I'm using Vosk (https://alphacephei.com/vosk/) in Python and I want to get the start and end times of every word in an audio file, and I have the transcript of the audio file.
I'm using some code I found online to perform speech-to-text using Vosk, and it also gives the start and end times of every word. Unfortunately the transcription isn't perfect.
Since I have the perfect transcript, I want to tell Vosk what the correct transcript is and have it tell me the start and end times of every word. Is this possible?
Here is the code I'm using now:
import wave
import json
from vosk import Model, KaldiRecognizer
model_path = r".\vosk_models\vosk-model-en-us-0.22"
audio_filename = "some_audio_file.wav"
model = Model(model_path)
wf = wave.open(audio_filename, "rb")
rec = KaldiRecognizer(model, wf.getframerate())

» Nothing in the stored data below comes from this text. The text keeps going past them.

(** * Inventory-and-accounting consistency engine

    A shallow embedding of the stock engine of the retail application:
    [server/storage.ts] (class [DatabaseStorage]), the product-creation
    handler of [server/routes.ts] and [calculateTotals] of
    [client/src/components/create-return-dialog.tsx].

    - A relational table is a [list] of rows in insertion order; the
      drizzle calls [select/insert/update/delete ... where] become
      [filter], append, [map] and [filter].
    - Asynchronous methods run one after the other inside one request, so
      they are computations in a state monad over the [World]: the
      database together with the source of generated identifiers
      ([randomUUID], [nanoid], [Date.now]).
    - Integer columns are [Z]; JavaScript numbers obtained from
      [parseFloat] are IEEE-754 binary64 values ([spec_float] with
      [prec = 53] and [emax = 1024]).
    - Columns the engine never reads (brand, colour, images, timestamps,
      ...) are left out of the rows. *)

From Stdlib Require Import ZArith List String Ascii Bool Lia DecimalString.
From Stdlib Require Import Sorting.Sorted Sorting.Permutation.
From Stdlib Require Import Floats.SpecFloat.
Import ListNotations.

Local Open Scope string_scope.
Local Open Scope Z_scope.

(* ================================================================== *)
(** ** Rows ([shared/schema.ts]) *)
(* ================================================================== *)

Module Product.
Record t := mk
    { id : string;
      productName : string;
      sku : string;
      category : string;
      price : string;
      costPrice : option string;
      stockQuantity : Z }.

Definition with_stockQuantity (p : t) (q : Z) : t :=
    mk (id p) (productName p) (sku p) (category p) (price p) (costPrice p) q.
End Product.

(** [InsertProduct]: the parsed request body, a product without its id. *)
Module InsertProduct.
Record t := mk
    { productName : string;
      sku : string;
      category : string;
      price : string;
      costPrice : option string;
      stockQuantity : Z }.

Definition with_id (i : t) (id : string) : Product.t :=
    Product.mk id (productName i) (sku i) (category i) (price i)
               (costPrice i) (stockQuantity i).
End InsertProduct.

Module Order.
Record t := mk
    { id : string;
      orderNumber : string;
      customerName : string;
      customerEmail : option string;
      totalAmount : string }.
End Order.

rec.SetWords(True) # Include the start and end times for each word in the output
# get the list of JSON dictionaries
results = []
# recognize speech using vosk model
while True:
data = wf.readframes(4000)
if len(data) == 0:
break
if rec.AcceptWaveform(data):
part_result = json.loads(rec.Result())
results.append(part_result)
part_result = json.loads(rec.FinalResult())
results.append(part_result)
wf.close() # close audiofile